(Collected data entries)
(* ===== verification/JsonDecoded.v ===== *)
(** * What decoding yields is well formed

    Whatever bytes arrive, a decoded [SensorData] holds well-formed UTF-8
    strings and integers of their types: malformed input is replaced or
    refused by the decoder.  Hence what one broker decodes and forwards, the
    next decodes to the same value. *)

From S2P Require Import Prelude GoStd Model Interfaces Json JsonProps.
Local Open Scope Z_scope.

(** ** Well-formed strings concatenate *)

Lemma valid_skip_app w z : valid_utf8_skip (String.length w) (w +:+ z) = valid_utf8 z.
Proof. induction w as [|c w IH]; [done|]. rewrite str_app_cons. apply IH. Qed.

Lemma valid_app u t : valid_utf8 u = true → valid_utf8 t = true → valid_utf8 (u +:+ t) = true.
Proof.
  intros Hu Ht. induction u as [u IH] using (induction_ltof1 _ String.length). unfold ltof in IH.
  destruct u as [|c u]; [done|]. rewrite str_app_cons. unfold valid_utf8 in Hu |- *.
  cbn [valid_utf8_skip] in *. destruct (byte_val c <? 128).
  - apply IH; [simpl; lia|done].
  - apply andb_true_iff in Hu as [Hr Hv]. apply Nat.ltb_lt in Hr.
    destruct (valid_utf8_split _ _ Hv) as (w & z & -> & Hw & Hz).
    assert (rune_size c ((w +:+ z) +:+ t) = rune_size c (w +:+ z)) as E.
    { rewrite str_app_assoc. rewrite (rune_size_ext c w z (z +:+ t)); lia. }
    rewrite E, (proj2 (Nat.ltb_lt _ _) Hr). cbn [andb]. rewrite <- Hw, str_app_assoc, valid_skip_app.
    apply IH; [|done]. simpl. rewrite str_length_app. lia.
Qed.

(** ** Encoded runes are well formed *)

Ltac decide_bytes :=
  cbv zeta;
  repeat match goal with
  | |- context [?a =? ?b] => destruct (Z.eqb_spec a b); try lia
  end; cbv iota;
  repeat match goal with
  | |- context [?a <? ?b] => destruct (Z.ltb_spec a b); try lia
  | |- context [?a <=? ?b] => destruct (Z.leb_spec a b); try lia
  end; try reflexivity.

Lemma valid_2 a b : 194 ≤ a ≤ 223 → 128 ≤ b ≤ 191 →
  valid_utf8 (String (byte_of a) (String (byte_of b) "")) = true.
Proof.
  intros Ha Hb. unfold valid_utf8. cbn [valid_utf8_skip]. unfold rune_size, cont_byte.
  rewrite !byte_val_of by lia. decide_bytes.
Qed.

Lemma valid_3 a b c : 224 ≤ a ≤ 239 → 128 ≤ b ≤ 191 → 128 ≤ c ≤ 191 →
  (a = 224 → 160 ≤ b) → (a = 237 → b ≤ 159) →
  valid_utf8 (String (byte_of a) (String (byte_of b) (String (byte_of c) ""))) = true.
Proof.
  intros Ha Hb Hc H1 H2. unfold valid_utf8. cbn [valid_utf8_skip]. unfold rune_size, cont_byte.
  cbn [str_tail]. rewrite !byte_val_of by lia. decide_bytes.
Qed.

Lemma valid_4 a b c d : 240 ≤ a ≤ 244 → 128 ≤ b ≤ 191 → 128 ≤ c ≤ 191 → 128 ≤ d ≤ 191 →
  (a = 240 → 144 ≤ b) → (a = 244 → b ≤ 143) →
  valid_utf8 (String (byte_of a) (String (byte_of b) (String (byte_of c) (String (byte_of d) "")))) = true.
Proof.
  intros Ha Hb Hc Hd H1 H2. unfold valid_utf8. cbn [valid_utf8_skip]. unfold rune_size, cont_byte.
  cbn [str_tail]. rewrite !byte_val_of by lia. decide_bytes.
Qed.

Lemma encode_rune_valid r :
  0 ≤ r ≤ 1114111 → is_surrogate r = false → valid_utf8 (encode_rune r) = true.
Proof.
  intros Hr Hs. unfold is_surrogate in Hs. unfold encode_rune.
  destruct (Z.ltb_spec r 128).
  { unfold valid_utf8. cbn [valid_utf8_skip]. rewrite byte_val_of by lia. decide_bytes. }
  destruct (Z.ltb_spec r 2048).
  { apply valid_2; Z.to_euclidean_division_equations; lia. }
  destruct (Z.ltb_spec r 65536).
  - assert (r < 55296 ∨ 57344 ≤ r) as Hns by lia. clear Hs.
    apply valid_3; Z.to_euclidean_division_equations; lia.
  - clear Hs. apply valid_4; Z.to_euclidean_division_equations; lia.
Qed.

(** ** The string parser *)

Lemma from_hex_range c v : from_hex_char c = Some v → 0 ≤ v < 16.
Proof. unfold from_hex_char. intros H. repeat (case_match; simplify_eq); lia. Qed.

Lemma hex4_range s r s' : hex4 s = Some (r, s') → 0 ≤ r < 65536.
Proof.
  destruct s as [|a [|b [|c [|d s]]]]; cbn [hex4]; try done.
  intros (w & Hw & (x & Hx & (y & Hy & (z & Hz & [= <- _])%bind_Some)%bind_Some)%bind_Some)%bind_Some.
  apply from_hex_range in Hw, Hx, Hy, Hz. lia.
Qed.

Lemma unquote_u_valid s t s' : unquote_u s = Some (t, s') → valid_utf8 t = true.
Proof.
  unfold unquote_u. destruct (hex4 s) as [[r s1]|] eqn:E; simpl; [|done].
  apply hex4_range in E. destruct (is_surrogate r) eqn:Es.
  - destruct (getu4 s1) as [[r1 s2]|]; [|by intros [= <- _]].
    unfold utf16_pair. destruct (_ && (r1 <? 57344)) eqn:Ep; [|by intros [= <- _]]. intros [= <- _].
    apply encode_rune_valid; unfold is_surrogate; lia.
  - intros [= <- _]. apply encode_rune_valid; [lia|done].
Qed.

Lemma simple_escape_valid e d : simple_escape e = Some d → valid_utf8 (String d "") = true.
Proof.
  unfold simple_escape, is_char. intros H.
  repeat (case_bool_decide; simpl in H; simplify_eq; try done).
Qed.

Definition good_str (p : parsed string) : Prop :=
  match p with Good t _ => valid_utf8 t = true | _ => True end.

Lemma prepend_good u p : valid_utf8 u = true → good_str p → good_str (prepend u p).
Proof. intros Hu Hp. destruct p as [| |t r]; simpl; [done|done|]. by apply valid_app. Qed.

Lemma split_bytes_spec n s t r : split_bytes n s = (t, r) → (n ≤ String.length s)%nat →
  s = t +:+ r ∧ String.length t = n.
Proof.
  revert s t r. induction n as [|n IH]; intros [|c s] t r; simpl; try (by intros [= <- <-]); [lia|].
  destruct (split_bytes n s) as [x y] eqn:E. intros [= <- <-] Hl.
  destruct (IH s x y E) as [-> <-]; [lia|]. done.
Qed.

(** A complete rune is there in full. *)
Lemma rune_size_there c s : (rune_size c s ≤ S (String.length s))%nat.
Proof.
  unfold rune_size, cont_byte.
  destruct s as [|a [|b [|d s]]]; simpl; repeat case_match; simpl; lia.
Qed.

Lemma parse_str_valid f s : good_str (parse_str f s).
Proof.
  revert s. induction f as [|f IH]; intros s; [done|]. cbn [parse_str].
  destruct s as [|c s1]; [done|]. destruct (is_char c dquote); [done|].
  destruct (is_char c backslash).
  { destruct s1 as [|e s2]; [done|]. destruct (is_char e "u").
    - destruct (unquote_u s2) as [[t s3]|] eqn:E; [|done].
      apply prepend_good; [by apply unquote_u_valid in E|apply IH].
    - destruct (simple_escape e) as [d|] eqn:E; [|done].
      apply prepend_good; [by apply simple_escape_valid in E|apply IH]. }
  destruct (byte_val c <? 32); [done|]. destruct (byte_val c <? 128) eqn:Ec.
  { apply prepend_good; [|apply IH]. unfold valid_utf8. cbn [valid_utf8_skip]. by rewrite Ec. }
  destruct (Nat.eqb_spec (rune_size c s1) 1) as [|Hr]; [apply prepend_good; [done|apply IH]|].
  destruct (split_bytes (rune_size c s1 - 1) s1) as [t s2] eqn:E.
  pose proof (rune_size_there c s1). pose proof (rune_size_bounds c s1).
  apply split_bytes_spec in E as [-> Ht]; [|lia].
  apply prepend_good; [|apply IH]. unfold valid_utf8. cbn [valid_utf8_skip]. rewrite Ec.
  assert (rune_size c t = rune_size c (t +:+ s2)) as Et.
  { rewrite <- (str_app_nil_r t) at 1. rewrite (rune_size_ext c t s2 ""); lia. }
  rewrite Et, (proj2 (Nat.ltb_lt _ _)) by lia. cbn [andb]. rewrite <- Ht.
  rewrite <- (str_app_nil_r t) at 2. by rewrite valid_skip_app.
Qed.

(** ** Values *)

(** Every string inside a value is well formed. *)
Fixpoint json_valid (v : json) : bool :=
  match v with
  | JStr _ s => valid_utf8 s
  | JArr l => forallb json_valid l
  | JObj ms => forallb (λ kv, json_valid (snd kv)) ms
  | _ => true
  end.

Definition members_valid (ms : list (string * json)) : Prop :=
  Forall (λ kv, json_valid (snd kv) = true) ms.

Lemma json_valid_obj ms : json_valid (JObj ms) = true ↔ members_valid ms.
Proof.
  cbn [json_valid]. unfold members_valid.
  induction ms as [|kv ms IH]; cbn [forallb]; [split; [by constructor|done]|].
  rewrite andb_true_iff, Forall_cons. tauto.
Qed.

Lemma parse_valid f :
  (∀ d s v r, parse_value f d s = Good v r → json_valid v = true) ∧
  (∀ d s ms r, parse_members f d s = Good ms r → members_valid ms) ∧
  (∀ d s l r, parse_elems f d s = Good l r → forallb json_valid l = true).
Proof.
  induction f as [|f (IHv & IHm & IHe)]; [done|]. split_and!; intros d s v r.
  - cbn [parse_value]. destruct (skip_ws s) as [|c s1]; [done|].
    destruct (is_char c "{").
    { case_match; [done|]. destruct (skip_ws s1) as [|e s2]; [done|].
      destruct (is_char e "}"); [by intros [= <- _]|].
      destruct (parse_members f (d + 1) s1) as [| |ms r'] eqn:E; simpl; [done|done|].
      intros [= <- _]. apply json_valid_obj. by eapply IHm. }
    destruct (is_char c "[").
    { case_match; [done|]. destruct (skip_ws s1) as [|e s2]; [done|].
      destruct (is_char e "]"); [by intros [= <- _]|].
      destruct (parse_elems f (d + 1) s1) as [| |l r'] eqn:E; simpl; [done|done|].
      intros [= <- _]. by eapply IHe. }
    destruct (is_char c dquote).
    { pose proof (parse_str_valid (S (String.length s1)) s1) as Hp.
      destruct (parse_str _ s1) as [| |t r']; simpl; [done|done|]. by intros [= <- _]. }
    unfold literal. destruct (is_char c "t"); [case_match; [by intros [= <- _]|done]|].
    destruct (is_char c "f"); [case_match; [by intros [= <- _]|done]|].
    destruct (is_char c "n"); [case_match; [by intros [= <- _]|done]|].
    destruct (parse_number _) as [[l r']|]; [by intros [= <- _]|done].
  - cbn [parse_members]. destruct (skip_ws s) as [|c s1]; [done|].
    destruct (is_char c dquote); [|done].
    destruct (parse_str _ s1) as [| |k s2]; simpl; [done|done|].
    destruct (skip_ws s2) as [|e s3]; [done|]. destruct (is_char e ":"); [|done].
    destruct (parse_value f d s3) as [| |w s4] eqn:Ev; simpl; [done|done|].
    apply IHv in Ev. destruct (skip_ws s4) as [|g s5]; [done|].
    destruct (is_char g ",").
    + destruct (parse_members f d s5) as [| |ms r'] eqn:Em; simpl; [done|done|].
      intros [= <- _]. constructor; [done|]. by eapply IHm.
    + destruct (is_char g "}"); [|done]. intros [= <- _]. by repeat constructor.
  - cbn [parse_elems]. destruct (parse_value f d s) as [| |w s1] eqn:Ev; simpl; [done|done|].
    apply IHv in Ev. destruct (skip_ws s1) as [|g s2]; [done|].
    destruct (is_char g ",").
    + destruct (parse_elems f d s2) as [| |l r'] eqn:Em; simpl; [done|done|].
      intros [= <- _]. cbn [forallb]. rewrite Ev. by eapply IHe.
    + destruct (is_char g "]"); [|done]. intros [= <- _]. cbn [forallb]. by rewrite Ev.
Qed.

(** The fields of a struct are stored one by one: what every field keeps,
    the struct keeps. *)
Lemma into_struct_inv {T} (P : T → Prop) (field : string → json → T → option T) ms t t' :
  (∀ k v t t', P t → json_valid v = true → field k v t = Some t' → P t') →
  members_valid ms → P t → into_struct field ms t = Some t' → P t'.
Proof.
  intros Hf Hm. revert t. induction Hm as [|[k v] ms Hv Hm IH]; intros t Ht; simpl; [by intros [= <-]|].
  intros (t1 & E & H)%bind_Some. eapply IH; [|exact H]. by eapply Hf.
Qed.

Lemma into_object_inv {T} (P : T → Prop) (field : string → json → T → option T) zero p t :
  (∀ k v t t', P t → json_valid v = true → field k v t = Some t' → P t') → P zero →
  (∀ v r, p = Good v r → json_valid v = true) → into_object field zero p = Some t → P t.
Proof.
  intros Hf Hz Hp. destruct p as [| |v r]; [done|done|]. specialize (Hp v r eq_refl).
  destruct v; try done; [by intros [= <-]|]. apply json_valid_obj in Hp.
  simpl. by apply into_struct_inv.
Qed.

Lemma parse_json_valid s v r : parse_json s = Good v r → json_valid v = true.
Proof.
  unfold parse_json. destruct (parse_value (2 * String.length s + 2) 0 s) as [| |w r'] eqn:E;
    simpl; [done|done|].
  apply (proj1 (parse_valid _)) in E. destruct (skip_ws r'); [|done]. by intros [= <- _].
Qed.

Lemma decode_first_inv {T} (P : T → Prop) (field : string → json → T → option T) zero s t :
  (∀ k v t t', P t → json_valid v = true → field k v t = Some t' → P t') → P zero →
  decode_first field zero s = Some t → P t.
Proof. intros Hf Hz. apply into_object_inv; [done|done|]. apply parse_valid. Qed.

Lemma into_nested_inv {T} (P : T → Prop) (field : string → json → T → option T) old v t :
  (∀ k v t t', P t → json_valid v = true → field k v t = Some t' → P t') → P old →
  json_valid v = true → into_nested field old v = Some t → P t.
Proof.
  intros Hf Ho Hv. destruct v; try done; [by intros [= <-]|]. apply json_valid_obj in Hv.
  simpl. by apply into_struct_inv.
Qed.

(** ** Numbers *)

Lemma parse_uint_range acc s n : 0 ≤ acc ≤ max_uint64 → parse_uint acc s = POk n → is_uint64 n.
Proof.
  revert acc. induction s as [|c s IH]; intros acc Ha; simpl; [by intros [= <-]|].
  destruct (digit_val c) as [d|] eqn:Ed; [|done].
  assert (0 ≤ d) as Hd. { unfold digit_val in Ed. case_match; simplify_eq. lia. }
  destruct (Z.ltb_spec max_uint64 (acc * 10 + d)); [done|]. apply IH. lia.
Qed.

Lemma atoi_body_range neg s z : atoi_body neg s = (z, None) → is_int64 z.
Proof.
  unfold atoi_body. destruct s as [|c s]; [done|].
  destruct (parse_uint 0 (String c s)) as [| |n] eqn:E; [done|done|].
  apply parse_uint_range in E; [|unfold max_uint64; lia].
  unfold is_uint64, is_int64, min_int64, max_int64 in *.
  destruct neg; case_match; try done; intros [= <-]; lia.
Qed.

Lemma Atoi_range s z : Atoi s = (z, None) → is_int64 z.
Proof.
  destruct s as [|c s]; [done|]. unfold Atoi.
  destruct c as [[] [] [] [] [] [] [] []]; apply atoi_body_range.
Qed.

(** The value [Atoi] returns is an [int64] also when it returns an error. *)
Lemma Atoi_int64 s : is_int64 (fst (Atoi s)).
Proof.
  assert (∀ neg body, is_int64 (fst (atoi_body neg body))) as K.
  { intros neg body. destruct (atoi_body neg body) as [z [e|]] eqn:E; [|by eapply atoi_body_range].
    unfold atoi_body in E. repeat case_match; simplify_eq; by vm_compute. }
  destruct s as [|c s]; [by vm_compute|]. unfold Atoi.
  destruct c as [[] [] [] [] [] [] [] []]; apply K.
Qed.

(** ** Sensor data *)

Lemma into_string_valid old v s :
  valid_utf8 old = true → json_valid v = true → into_string old v = Some s → valid_utf8 s = true.
Proof. destruct v; simpl; intros; simplify_eq; done. Qed.

Lemma into_int_range old v z : is_int64 old → into_int old v = Some z → is_int64 z.
Proof.
  destruct v; simpl; intros Ho H; simplify_eq; [done|].
  destruct (Atoi lit) as [x [e|]] eqn:E; [done|]. simplify_eq. by eapply Atoi_range.
Qed.

Lemma into_uint64_range old v z : is_uint64 old → into_uint64 old v = Some z → is_uint64 z.
Proof.
  destruct v; simpl; intros Ho H; simplify_eq; [done|].
  destruct (parse_uint 0 lit) as [| |n] eqn:E; [done|done|]. simplify_eq.
  eapply parse_uint_range; [|done]. unfold max_uint64. lia.
Qed.

Lemma sensor_field_ok k v d d' :
  wf_sensor d → json_valid v = true → sensor_field k v d = Some d' → wf_sensor d'.
Proof.
  destruct d as [ev se sc rq cr ck na si]. unfold wf_sensor.
  cbn [EventID SensorID SectorID InternalClock NationID Signature]. intros (H1&H2&H3&H4&H5&H6) Hv.
  unfold sensor_field. repeat case_bool_decide; try (intros [= <-]; by split_and!);
    intros (x & Hx & [= <-])%bind_Some; cbn [EventID SensorID SectorID InternalClock NationID Signature];
    split_and!; try done;
    eauto using into_string_valid, into_int_range, into_uint64_range.
Qed.

Lemma zeroSensorData_wf : wf_sensor zeroSensorData.
Proof. repeat split; by vm_compute. Qed.

Lemma decoded_wf s d : json_Unmarshal_sensor s = Some d → wf_sensor d.
Proof.
  apply into_object_inv; [apply sensor_field_ok|apply zeroSensorData_wf|apply parse_json_valid].
Qed.

(** The secondary's copy of a packet reads as the packet with the new clock. *)
Lemma forwarded_reads s d c :
  json_Unmarshal_sensor s = Some d → is_uint64 c →
  json_Unmarshal_sensor (json_Marshal_sensor (set_clock d c)) = Some (set_clock d c).
Proof.
  intros Hd Hc. apply json_Unmarshal_Marshal_sensor.
  destruct (decoded_wf s d Hd) as (H1&H2&H3&_&H5&H6). by split_and!.
Qed.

● PROBLEM DETAILS: Will you return exactly the lines above from the one with "destruct (split_bytes (rune_size" down to the one with "at 1. rewrite", counting both as part of the range?

● ANSWER SPACE:
  destruct (split_bytes (rune_size c s1 - 1) s1) as [t s2] eqn:E.
  pose proof (rune_size_there c s1). pose proof (rune_size_bounds c s1).
  apply split_bytes_spec in E as [-> Ht]; [|lia].
  apply prepend_good; [|apply IH]. unfold valid_utf8. cbn [valid_utf8_skip]. rewrite Ec.
  assert (rune_size c t = rune_size c (t +:+ s2)) as Et.
  { rewrite <- (str_app_nil_r t) at 1. rewrite (rune_size_ext c t s2 ""); lia. }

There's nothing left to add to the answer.